══ Information provided ══
(* ===== verification/Crc.v ===== *)
(** * kernel/block/gpt.c: the CRC of the partition table

    The table-driven CRC against the shift register it stands for. *)

From S2P Require Import Prelude.
From Stdlib Require Import ZArith Lia.
From stdpp Require Import base list numbers.
Open Scope Z_scope.

Module Crc.

Definition POLY : Z := 0xEDB88320.

(** One round of the inner loop of [crc32_init]. *)
Definition crc_shift (c : Z) : Z :=
  if truthy (Z.land c 1) then Z.lxor (Z.shiftr c 1) POLY else Z.shiftr c 1.

(** The static table and [crc32_init_done]. *)
Record crc_state := mkCrc { crc32_table : list Z; crc32_init_done : bool }.
Definition crc_boot : crc_state := mkCrc (replicate 256 0) false.

Definition crc32_init (st : crc_state) : crc_state :=
  if crc32_init_done st then st
  else mkCrc (map (fun i => Nat.iter 8 crc_shift (Z.of_nat i)) (seq 0 256)) true.

Fixpoint crc_loop (tab : list Z) (c : Z) (buf : list Z) : Z :=
  match buf with
  | [] => c
  | p :: buf' => crc_loop tab (Z.lxor (nth (Z.to_nat (Z.land (Z.lxor c p) 0xFF)) tab 0) (Z.shiftr c 8)) buf'
  end.

Definition crc32_compute (st : crc_state) (buf : list Z) : Z * crc_state :=
  let st := crc32_init st in
  (Z.lxor (crc_loop (crc32_table st) 0xFFFFFFFF buf) 0xFFFFFFFF, st).

(** ** The shift register: one bit of the message at a time, lowest first *)

Definition feed_bit (c : Z) (b : bool) : Z :=
  if xorb (Z.testbit c 0) b then Z.lxor (Z.shiftr c 1) POLY else Z.shiftr c 1.
Definition byte_bits (p : Z) : list bool := map (fun i => Z.testbit p (Z.of_nat i)) (seq 0 8).
Definition crc_spec (buf : list Z) : Z :=
  Z.lxor (foldl feed_bit 0xFFFFFFFF (concat (map byte_bits buf))) 0xFFFFFFFF.

(** ** Linearity *)

Lemma crc_shift_eq c : crc_shift c = feed_bit c false.
Proof.
  unfold crc_shift, feed_bit. rewrite xorb_false_r. change 1 with (Z.ones 1) at 1. rewrite Z.land_ones by lia. change (2 ^ 1) with 2.
  rewrite <- Z.bit0_mod. by destruct (Z.testbit c 0).
Qed.

(** The register is linear: a message bit counts like the lowest bit of the
    register. *)
Lemma feed_bit_lxor c b : feed_bit c b = crc_shift (Z.lxor c (Z.b2z b)).
Proof.
  rewrite crc_shift_eq. unfold feed_bit. rewrite xorb_false_r, Z.lxor_spec.
  assert (E : Z.testbit (Z.b2z b) 0 = b) by by destruct b. rewrite E.
  assert (Es : Z.shiftr (Z.lxor c (Z.b2z b)) 1 = Z.shiftr c 1).
  { rewrite Z.shiftr_lxor. replace (Z.shiftr (Z.b2z b) 1) with 0 by (by destruct b). apply Z.lxor_0_r. }
  by rewrite Es.
Qed.

Lemma crc_shift_lxor a b : crc_shift (Z.lxor a b) = Z.lxor (crc_shift a) (crc_shift b).
Proof.
  rewrite !crc_shift_eq. unfold feed_bit. rewrite !xorb_false_r, Z.lxor_spec, Z.shiftr_lxor.
  apply Z.bits_inj'. intros n Hn. destruct (Z.testbit a 0), (Z.testbit b 0); cbn [xorb]; rewrite !Z.lxor_spec;
    destruct (Z.testbit (Z.shiftr a 1) n), (Z.testbit (Z.shiftr b 1) n), (Z.testbit POLY n); done.
Qed.

Lemma iter_S k (x : Z) : Nat.iter (S k) crc_shift x = crc_shift (Nat.iter k crc_shift x).
Proof. done. Qed.

Lemma iter_shift_lxor k a b : Nat.iter k crc_shift (Z.lxor a b) = Z.lxor (Nat.iter k crc_shift a) (Nat.iter k crc_shift b).
Proof. induction k as [|k IH]; [done|]. rewrite !iter_S. rewrite IH. apply crc_shift_lxor. Qed.

(** Shifting out zeros. *)
Lemma iter_shift_zeros k : forall x, Nat.iter k crc_shift (Z.shiftl x (Z.of_nat k)) = x.
Proof.
  induction k as [|k IH]; intros x; [apply Z.shiftl_0_r|]. rewrite !iter_S.
  replace (Z.shiftl x (Z.of_nat (S k))) with (Z.shiftl (Z.shiftl x 1) (Z.of_nat k)) by (rewrite Z.shiftl_shiftl by lia; f_equal; lia).
  rewrite IH. unfold crc_shift. change 1 with (Z.ones 1) at 2. rewrite Z.land_ones by lia. rewrite Z.shiftl_mul_pow2 by lia.
  change (2 ^ 1) with 2. rewrite Z.mod_mul by lia. cbn. rewrite Z.shiftr_div_pow2 by lia. change (2 ^ 1) with 2. apply Z.div_mul. lia.
Qed.

Lemma split_byte x : Z.lxor (Z.shiftl (Z.shiftr x 8) 8) (Z.land x 0xFF) = x.
Proof.
  apply Z.bits_inj'. intros n Hn. rewrite Z.lxor_spec, Z.land_spec. change 0xFF with (Z.ones 8).
  destruct (Z.ltb_spec n 8).
  - rewrite Z.shiftl_spec_low, Z.ones_spec_low by lia. by rewrite andb_true_r.
  - rewrite Z.shiftl_spec, Z.shiftr_spec, Z.ones_spec_high by lia. rewrite andb_false_r, xorb_false_r. f_equal. lia.
Qed.

(** One byte at once. *)
Lemma iter_shift_byte x : Nat.iter 8 crc_shift x = Z.lxor (Nat.iter 8 crc_shift (Z.land x 0xFF)) (Z.shiftr x 8).
Proof.
  rewrite <- (split_byte x) at 1. rewrite iter_shift_lxor, (iter_shift_zeros 8). apply Z.lxor_comm.
Qed.

(** Eight message bits fed one after the other are eight shifts of the
    register with the byte added. *)
Lemma feed_bits k : forall c p, foldl feed_bit c (map (fun i => Z.testbit p (Z.of_nat i)) (seq 0 k)) =
  Nat.iter k crc_shift (Z.lxor c (Z.land p (Z.ones (Z.of_nat k)))).
Proof.
  induction k as [|k IH]; intros c p; [cbn; by rewrite Z.land_0_r, Z.lxor_0_r|].
  rewrite seq_S, map_app, foldl_app, IH. cbn [map foldl Nat.add]. rewrite feed_bit_lxor. rewrite !iter_S. f_equal.
  rewrite <- (iter_shift_zeros k (Z.b2z (Z.testbit p (Z.of_nat k)))) at 1. rewrite <- iter_shift_lxor. f_equal. rewrite Z.lxor_assoc. f_equal.
  apply Z.bits_inj'. intros n Hn. rewrite Z.lxor_spec, !Z.land_spec. destruct (Z.lt_total n (Z.of_nat k)) as [Hlt|[->|Hgt]].
  - rewrite Z.shiftl_spec_low, !Z.ones_spec_low by lia. by rewrite xorb_false_r.
  - rewrite Z.shiftl_spec, Z.sub_diag, Z.ones_spec_high, Z.ones_spec_low by lia. rewrite Z.b2z_bit0, andb_false_r, andb_true_r. by destruct (Z.testbit p (Z.of_nat k)).
  - rewrite Z.shiftl_spec, !Z.ones_spec_high by lia. rewrite !andb_false_r.
    replace (Z.testbit (Z.b2z (Z.testbit p (Z.of_nat k))) (n - Z.of_nat k)) with false; [done|]. symmetry.
    destruct (Z.testbit p (Z.of_nat k)); [apply (Z.bits_above_log2 1); cbn; lia|apply Z.testbit_0_l].
Qed.

(** ** The theorem *)

(** Either the table has not been built, or it is right. *)
Definition crc_ok (st : crc_state) : Prop :=
  crc32_init_done st = true -> crc32_table st = map (fun i => Nat.iter 8 crc_shift (Z.of_nat i)) (seq 0 256).

Lemma init_table st : crc_ok st -> crc32_table (crc32_init st) = map (fun i => Nat.iter 8 crc_shift (Z.of_nat i)) (seq 0 256) /\ crc_ok (crc32_init st).
Proof.
  intros H. unfold crc32_init. destruct (crc32_init_done st) eqn:E; [by split; [apply H|]|]. done.
Qed.

Lemma table_nth i : 0 <= i < 256 -> nth (Z.to_nat i) (map (fun i => Nat.iter 8 crc_shift (Z.of_nat i)) (seq 0 256)) 0 = Nat.iter 8 crc_shift i.
Proof.
  intros Hi. apply nth_lookup_Some. rewrite list_lookup_fmap, lookup_seq_lt by lia. cbn [fmap option_fmap option_map Nat.add]. by rewrite Z2Nat.id by lia.
Qed.

Lemma crc_loop_spec buf : Forall (fun b => 0 <= b < 256) buf -> forall c,
  crc_loop (map (fun i => Nat.iter 8 crc_shift (Z.of_nat i)) (seq 0 256)) c buf = foldl feed_bit c (concat (map byte_bits buf)).
Proof.
  induction 1 as [|p buf Hp _ IH]; intros c; [done|]. cbn [crc_loop map concat]. rewrite foldl_app, IH. f_equal.
  assert (Hx : Z.land p (Z.ones (Z.of_nat 8)) = p) by (rewrite Z.land_ones by lia; apply Z.mod_small; change (2 ^ Z.of_nat 8) with 256; lia).
  unfold byte_bits. rewrite feed_bits, Hx, iter_shift_byte. rewrite table_nth.
  - f_equal. rewrite Z.shiftr_lxor. replace (Z.shiftr p 8) with 0; [by rewrite Z.lxor_0_r|].
    rewrite Z.shiftr_div_pow2 by lia. symmetry. apply Z.div_small. lia.
  - change 255 with (Z.ones 8). rewrite Z.land_ones by lia. apply Z.mod_pos_bound. lia.
Qed.

Lemma crc32_compute_spec st buf : crc_ok st -> Forall (fun b => 0 <= b < 256) buf ->
  (crc32_compute st buf).1 = crc_spec buf /\ crc_ok (crc32_compute st buf).2.
Proof.
  intros H Hb. destruct (init_table st H) as [Et Hok]. unfold crc32_compute, crc_spec. cbn [fst snd]. rewrite Et. split; [|done]. by rewrite crc_loop_spec.
Qed.

(** C25: the table-driven CRC of gpt.c is the CRC-32 of the GPT specification.
    From start-up, or after any number of earlier computations, the byte-wise
    table lookup gives for every buffer what the bit-serial shift register with
    the reflected polynomial 0xEDB88320 gives, started from and complemented by
    all ones; the lazily built table stays right. *)
Theorem crc32_table_correct st buf : crc_ok st -> Forall (fun b => 0 <= b < 256) buf ->
  (crc32_compute st buf).1 = crc_spec buf /\ crc_ok (crc32_compute st buf).2.
Proof. intros. by apply crc32_compute_spec. Qed.

(** The check value of CRC-32 is 0xCBF43926. *)
Lemma crc32_table_witness : (crc32_compute crc_boot [49; 50; 51; 52; 53; 54; 55; 56; 57]).1 = 0xCBF43926.
Proof.
  destruct (crc32_table_correct crc_boot [49; 50; 51; 52; 53; 54; 55; 56; 57]) as [E _].
  - discriminate.
  - repeat constructor; lia.
  - rewrite E. vm_compute. reflexivity.
Defined.

End Crc.
(** Fields of a header in sector [lba] that carries its own checksum. *)
Lemma hdr_checks disk lba bk lu pe ac : ac = crc_spec (entry_array disk pe) ->
  disk lba = hdr_bytes (hdr_of (crc_spec (take 92 (hdr_bytes (hdr_of 0 lba bk lu pe ac)))) lba bk lu pe ac) ->
  0 <= lba < 2 ^ 64 -> 0 <= bk < 2 ^ 64 -> 0 <= lu < 2 ^ 64 -> 0 <= pe < 2 ^ 64 ->
  hdr_valid disk lba /\ field (disk lba) 32 8 = bk /\ field (disk lba) 40 8 = 2048 /\ field (disk lba) 48 8 = lu /\ field (disk lba) 72 8 = pe.
Proof.
  intros Eac E Hl Hb Hu Hp. unfold hdr_valid. cbv zeta. rewrite E. pose proof (crc_spec_bound (entry_array disk pe)) as Ha. rewrite <- Eac in Ha.
  set (h0 := hdr_of 0 lba bk lu pe ac) in *. pose proof (crc_spec_bound (take 92 (hdr_bytes h0))) as Hc. set (c := crc_spec (take 92 (hdr_bytes h0))) in *.
  destruct (hdr_slices c lba bk lu pe ac) as (F1 & F2 & F3 & F4 & F5 & F6 & F7 & F8 & F9 & F10 & F11 & F12).
  set (b := hdr_bytes (hdr_of c lba bk lu pe ac)) in *. clearbody b. assert (Epe : field b 72 8 = pe) by (apply field_le; [done|]; change (256 ^ Z.of_nat 8) with (2 ^ 64); lia).
  rewrite F12, Epe, <- Eac. fold h0. change (256 ^ Z.of_nat 4) with (2 ^ 32) in *.
  split; [split; [exact F1|]|]; repeat (split; [apply field_le; [done|]; change (256 ^ Z.of_nat 4) with (2 ^ 32); change (256 ^ Z.of_nat 8) with (2 ^ 64); lia|]);
  try done; apply field_le; try done; change (256 ^ Z.of_nat 4) with (2 ^ 32); lia.
Qed.

Lemma part_fields total i : 0 <= total - 34 < 2 ^ 64 -> (i < 2)%nat ->
  let e := drop (i * 128) (parts_bytes (gpt_parts total)) in
  (field e 32 8, field e 40 8) = match i with O => (esp_first, esp_last) | _ => (root_first, total - 34) end.
Proof.
  intros Ht Hi. assert (E : forall e a b, take 8 (drop 32 e) = le_bytes 8 a -> take 8 (drop 40 e) = le_bytes 8 b ->
    0 <= a < 2 ^ 64 -> 0 <= b < 2 ^ 64 -> (field e 32 8, field e 40 8) = (a, b)).
  { intros e a b E1 E2 Ha Hb. f_equal; by apply field_le. }
  assert (Er : exists r, parts_bytes (gpt_parts total) =
    part_bytes (mkPart esp_type esp_type esp_first esp_last 0 (utf8_to_utf16le (str "ESP") (replicate 36 0) 36)) ++
    part_bytes (mkPart root_type root_type root_first (total - 34) 0 (utf8_to_utf16le (str "ASD root") (replicate 36 0) 36)) ++ r)
    by (eexists; exact eq_refl).
  destruct Er as [r ->]. destruct i as [|[|i]]; [| |lia]; apply E; [reflexivity|reflexivity|by vm_compute|by vm_compute|reflexivity|reflexivity|by vm_compute|done].
Qed.

Lemma primary_eq total : primary total = hdr_of (crc_spec (take 92 (hdr_bytes (hdr_of 0 1 (total - 1) (total - 34) 2 (array_crc total))))) 1 (total - 1) (total - 34) 2 (array_crc total).
Proof. reflexivity. Qed.

Lemma backup_eq total : backup total = hdr_of (crc_spec (take 92 (hdr_bytes (hdr_of 0 (total - 1) 1 (total - 34) (total - 33) (array_crc total))))) (total - 1) 1 (total - 34) (total - 33) (array_crc total).
Proof. reflexivity. Qed.
(* ===== verification/Fat32.v ===== *)
(** * kernel/vfs/fat32.c: the FAT file system on a memory image

    The mounted volume is the record of its geometry with the image, a list of
    bytes; names are C strings without their terminator.  Loops that follow
    cluster chains carry fuel, since a damaged image can make them endless;
    [None] means out of fuel. *)

From S2P Require Import Prelude CString Ringbuf Vfs Heap.
From Stdlib Require Import String ZArith Lia.
From stdpp Require Import base list gmap numbers.
Open Scope Z_scope.

Module Fat32.
Import CString Vfs.

Definition FAT32_DIR_ENTRY_SIZE : Z := 32.
Definition FAT32_ATTR_DIR : Z := 0x10.
Definition FAT32_ATTR_LFN : Z := 0x0F.
Definition FAT32_CLUSTER_EOC : Z := 0x0FFFFFF8.
Definition VFS_EISDIR : Z := -7.
Definition VFS_ENOTDIR : Z := -8.

Record fat32_fs_t := mkFs {
  image : list Z; image_size : Z; bytes_per_sector : Z; sectors_per_cluster : Z; reserved_sectors : Z; fats : Z;
  fat_size_sectors : Z; total_sectors : Z; root_cluster : Z; data_start_sector : Z; cluster_count : Z;
  fat16 : bool; root_dir_sector : Z; root_dir_bytes : Z }.
Record fat32_node_t := mkFnode { n_name : list Z; is_dir : bool; start_cluster : Z; n_size : Z }.

(** ** Bytes of the image *)

Definition byte (img : list Z) (off : Z) : Z := nth (Z.to_nat off) img 0.
Definition rd16 (img : list Z) (p : Z) : Z := Z.lor (byte img p) (Z.shiftl (byte img (p + 1)) 8).
Definition rd32 (img : list Z) (p : Z) : Z :=
  Z.lor (Z.lor (Z.lor (byte img p) (Z.shiftl (byte img (p + 1)) 8)) (Z.shiftl (byte img (p + 2)) 16)) (Z.shiftl (byte img (p + 3)) 24).
Definition wr16 (img : list Z) (p v : Z) : list Z := list_inserts (Z.to_nat p) [Z.land v 0xFF; u8 (Z.shiftr v 8)] img.
Definition wr32 (img : list Z) (p v : Z) : list Z :=
  list_inserts (Z.to_nat p) [Z.land v 0xFF; Z.land (Z.shiftr v 8) 0xFF; Z.land (Z.shiftr v 16) 0xFF; Z.land (Z.shiftr v 24) 0xFF] img.

Definition set_image (fs : fat32_fs_t) (img : list Z) : fat32_fs_t :=
  mkFs img (image_size fs) (bytes_per_sector fs) (sectors_per_cluster fs) (reserved_sectors fs) (fats fs) (fat_size_sectors fs)
    (total_sectors fs) (root_cluster fs) (data_start_sector fs) (cluster_count fs) (fat16 fs) (root_dir_sector fs) (root_dir_bytes fs).

Definition upper (c : Z) : Z := if (97 <=? c) && (c <=? 122) then c - 97 + 65 else c.

Fixpoint f_stricmp (a b : list Z) : Z :=
  match a, b with
  | x :: a', y :: b' =>
      if truthy x && truthy y then
        if negb (upper x =? upper y) then upper x - upper y else f_stricmp a' b'
      else x - y
  | _, _ => hd 0 a - hd 0 b
  end.

(** ** Clusters *)

Definition cluster_is_valid (fs : fat32_fs_t) (c : Z) : bool := (2 <=? c) && (c <? u32 (cluster_count fs + 2)).

Definition cluster_offset_bytes (fs : fat32_fs_t) (c : Z) : Z :=
  let cluster_index := u32 (c - 2) in
  let sector := u64 (data_start_sector fs + cluster_index * sectors_per_cluster fs) in
  u64 (sector * bytes_per_sector fs).

Definition cluster_bytes (fs : fat32_fs_t) : Z := u32 (bytes_per_sector fs * sectors_per_cluster fs).

Definition fat_next_cluster (fs : fat32_fs_t) (c : Z) : Z :=
  let fat_base := reserved_sectors fs * bytes_per_sector fs in
  if fat16 fs then
    let off := fat_base + c * 2 in
    if image_size fs <? off + 2 then FAT32_CLUSTER_EOC
    else
      let v := rd16 (image fs) off in
      if 0xFFF8 <=? v then FAT32_CLUSTER_EOC else v
  else
    let off := fat_base + c * 4 in
    if image_size fs <? off + 4 then FAT32_CLUSTER_EOC else Z.land (rd32 (image fs) off) 0x0FFFFFFF.

(** ** Names *)

(** Characters of [src] up to a blank while the buffer has room. *)
Fixpoint copy_83 (src : list Z) (out : list Z) (out_sz : nat) : list Z :=
  match src with
  | [] => out
  | c :: src' => if negb (length out + 1 <? out_sz)%nat then out
                 else if c =? 32 then out else copy_83 src' (out ++ [c]) out_sz
  end.

(** [e]: the bytes of a directory entry. *)
Definition format_83_name (e : list Z) (out_sz : nat) : list Z :=
  let out := copy_83 (take 8 e) [] out_sz in
  let ext := take 3 (drop 8 e) in
  let has_ext := existsb (fun c => negb (c =? 32)) ext in
  let out := if has_ext && (length out + 1 <? out_sz)%nat then out ++ [46] else out in
  copy_83 ext out out_sz.

Definition lfn_offsets : list nat := [1; 3; 5; 7; 9; 14; 16; 18; 20; 22; 24; 28; 30]%nat.

(** The characters of an LFN entry appended to [buf]. *)
Fixpoint lfn_chars (e : list Z) (offs : list nat) (buf : list Z) (buf_sz : nat) : list Z :=
  match offs with
  | [] => buf
  | o :: offs' =>
      if negb (length buf + 1 <? buf_sz)%nat then buf
      else
        let ch := Z.lor (nth o e 0) (Z.shiftl (nth (o + 1) e 0) 8) in
        if (ch =? 0) || (ch =? 0xFFFF) then buf
        else lfn_chars e offs' (buf ++ [if truthy (Z.land ch 0x7F) then Z.land ch 0xFF else 63]) buf_sz
  end.
Definition lfn_extract (e buf : list Z) (buf_sz : nat) : list Z := lfn_chars e lfn_offsets buf buf_sz.

(** An LFN entry met with [lfn] collected so far. *)
Definition lfn_add (e lfn : list Z) : list Z :=
  if truthy (Z.land (nth 0 e 0) 0x40) then lfn_extract e [] 256
  else
    let tmp := lfn_extract e [] 256 in
    if (length tmp + length lfn <? 256)%nat then tmp ++ lfn else lfn.

(** ** Searching a directory *)

Definition entry_bytes (img : list Z) (off : Z) : list Z := take 32 (drop (Z.to_nat off) img).

(** Whether the entry has the wanted name, given the long name before it. *)
Definition name_matches (lfn name83 : list Z) (want : option (list Z)) : bool :=
  match want with
  | None => true
  | Some w => (f_stricmp (if (0 <? length lfn)%nat then lfn else name83) w =? 0) || (f_stricmp name83 w =? 0)
  end.

Inductive scan_step := Stop | Next (lfn : list Z) | Found (n : fat32_node_t).

Definition stored_name (lfn name83 : list Z) : list Z :=
  take 63 (cstr (if (0 <? length lfn)%nat && truthy (hd 0 lfn) then lfn else name83)).

(** One entry of a directory made of clusters. *)
Definition dir_entry (fs : fat32_fs_t) (want : option (list Z)) (e lfn : list Z) : scan_step :=
  if nth 0 e 0 =? 0 then Stop
  else if nth 0 e 0 =? 0xE5 then Next []
  else if nth 11 e 0 =? FAT32_ATTR_LFN then Next (lfn_add e lfn)
  else
    let name83 := format_83_name e 64 in
    if negb (name_matches lfn name83 want) then Next []
    else
      let dir := has_flag (nth 11 e 0) FAT32_ATTR_DIR in
      let c := Z.lor (Z.shiftl (rd16 e 20) 16) (rd16 e 26) in
      let c := if (c =? 0) && dir then root_cluster fs else c in
      Found (mkFnode (stored_name lfn name83) dir c (rd32 e 28)).

(** One entry of the FAT16 root directory. *)
Definition root_entry (want : option (list Z)) (e lfn : list Z) : scan_step :=
  if nth 0 e 0 =? 0 then Stop
  else if nth 0 e 0 =? 0xE5 then Next []
  else if nth 11 e 0 =? FAT32_ATTR_LFN then Next (lfn_add e lfn)
  else
    let name83 := format_83_name e 64 in
    if negb (name_matches lfn name83 want) then Next []
    else Found (mkFnode (take 63 (cstr (if (0 <? length lfn)%nat then lfn else name83)))
                  (has_flag (nth 11 e 0) FAT32_ATTR_DIR) (rd16 e 26) (rd32 e 28)).

(** [n] rounds of the loop over [off]. *)
Fixpoint root_scan (fs : fat32_fs_t) (want : option (list Z)) (off : Z) (n : nat) (lfn : list Z) : option fat32_node_t :=
  match n with
  | O => None
  | S n' =>
      if root_dir_bytes fs <? off + FAT32_DIR_ENTRY_SIZE then None
      else
        let byte_off := root_dir_sector fs * bytes_per_sector fs + off in
        if image_size fs <? byte_off + FAT32_DIR_ENTRY_SIZE then None
        else match root_entry want (entry_bytes (image fs) byte_off) lfn with
             | Stop => None
             | Next lfn => root_scan fs want (off + FAT32_DIR_ENTRY_SIZE) n' lfn
             | Found x => Some x
             end
  end.
Definition iter_root_dir_find (fs : fat32_fs_t) (want : option (list Z)) : option fat32_node_t :=
  root_scan fs want 0 (S (Z.to_nat (root_dir_bytes fs / FAT32_DIR_ENTRY_SIZE))) [].

(** The entries of one cluster at [coff]; [Next]: the loop ran through. *)
Fixpoint cluster_scan (fs : fat32_fs_t) (want : option (list Z)) (coff off : Z) (n : nat) (lfn : list Z) : scan_step :=
  match n with
  | O => Next lfn
  | S n' =>
      if cluster_bytes fs <? off + FAT32_DIR_ENTRY_SIZE then Next lfn
      else match dir_entry fs want (entry_bytes (image fs) (coff + off)) lfn with
           | Next lfn => cluster_scan fs want coff (off + FAT32_DIR_ENTRY_SIZE) n' lfn
           | r => r
           end
  end.

Definition entries_per_cluster (fs : fat32_fs_t) : nat := S (Z.to_nat (cluster_bytes fs / FAT32_DIR_ENTRY_SIZE)).

Fixpoint dir_scan (fuel : nat) (fs : fat32_fs_t) (want : option (list Z)) (c : Z) (lfn : list Z) : option (option fat32_node_t) :=
  match fuel with
  | O => None
  | S fuel =>
      if negb (cluster_is_valid fs c && (c <? FAT32_CLUSTER_EOC)) then Some None
      else
        let coff := cluster_offset_bytes fs c in
        if image_size fs <? u64 (coff + cluster_bytes fs) then Some None
        else match cluster_scan fs want coff 0 (entries_per_cluster fs) lfn with
             | Stop => Some None
             | Found x => Some (Some x)
             | Next lfn =>
                 let next := fat_next_cluster fs c in
                 if FAT32_CLUSTER_EOC <=? next then Some None
                 else if negb (cluster_is_valid fs next) then Some None
                 else dir_scan fuel fs want next lfn
             end
  end.

(** Outer [None]: out of fuel; inner [None]: not found. *)
Definition iter_dir_find (fuel : nat) (fs : fat32_fs_t) (dir_cluster : Z) (want : option (list Z)) : option (option fat32_node_t) :=
  if fat16 fs && (dir_cluster =? 0) then Some (iter_root_dir_find fs want)
  else if negb (cluster_is_valid fs dir_cluster) then Some None
  else dir_scan fuel fs want dir_cluster [].

(** One component of at most 63 characters, the rest behind its slashes. *)
Fixpoint take_part (p : list Z) (pi : nat) : list Z * list Z :=
  match p with
  | c :: p' => if negb (c =? SLASH) && (pi + 1 <? 64)%nat then let '(s, r) := take_part p' (S pi) in (c :: s, r) else ([], skip_slashes p)
  | [] => ([], [])
  end.

(** [pfuel]: components left, at most the length of the path. *)
Fixpoint resolve_loop (pfuel fuel : nat) (fs : fat32_fs_t) (p : list Z) (cur : fat32_node_t) : option (option fat32_node_t) :=
  match pfuel with
  | O => None
  | S pfuel =>
      match p with
      | [] => Some (Some cur)
      | _ =>
          let '(part, p) := take_part p 0 in
          if negb (is_dir cur) then Some None
          else match iter_dir_find fuel fs (start_cluster cur) (Some part) with
               | None => None
               | Some None => Some None
               | Some (Some next) => resolve_loop pfuel fuel fs p next
               end
      end
  end.

Definition resolve_path (fuel : nat) (fs : fat32_fs_t) (p : list Z) : option (option fat32_node_t) :=
  let cur := mkFnode [] true (if fat16 fs then 0 else root_cluster fs) 0 in
  let p := skip_slashes (cstr p) in
  resolve_loop (S (length p)) fuel fs p cur.

End Fat32.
═══
* What the task requires
Print exactly the lines above from the one with "let st := crc32_init st in" to the one with "unfold crc_shift, feed_bit.", including both.

* Reply
  let st := crc32_init st in
  (Z.lxor (crc_loop (crc32_table st) 0xFFFFFFFF buf) 0xFFFFFFFF, st).

(** ** The shift register: one bit of the message at a time, lowest first *)

Definition feed_bit (c : Z) (b : bool) : Z :=
  if xorb (Z.testbit c 0) b then Z.lxor (Z.shiftr c 1) POLY else Z.shiftr c 1.
Definition byte_bits (p : Z) : list bool := map (fun i => Z.testbit p (Z.of_nat i)) (seq 0 8).
Definition crc_spec (buf : list Z) : Z :=
  Z.lxor (foldl feed_bit 0xFFFFFFFF (concat (map byte_bits buf))) 0xFFFFFFFF.

(** ** Linearity *)

Lemma crc_shift_eq c : crc_shift c = feed_bit c false.
Proof.
  unfold crc_shift, feed_bit. rewrite xorb_false_r. change 1 with (Z.ones 1) at 1. rewrite Z.land_ones by lia. change (2 ^ 1) with 2.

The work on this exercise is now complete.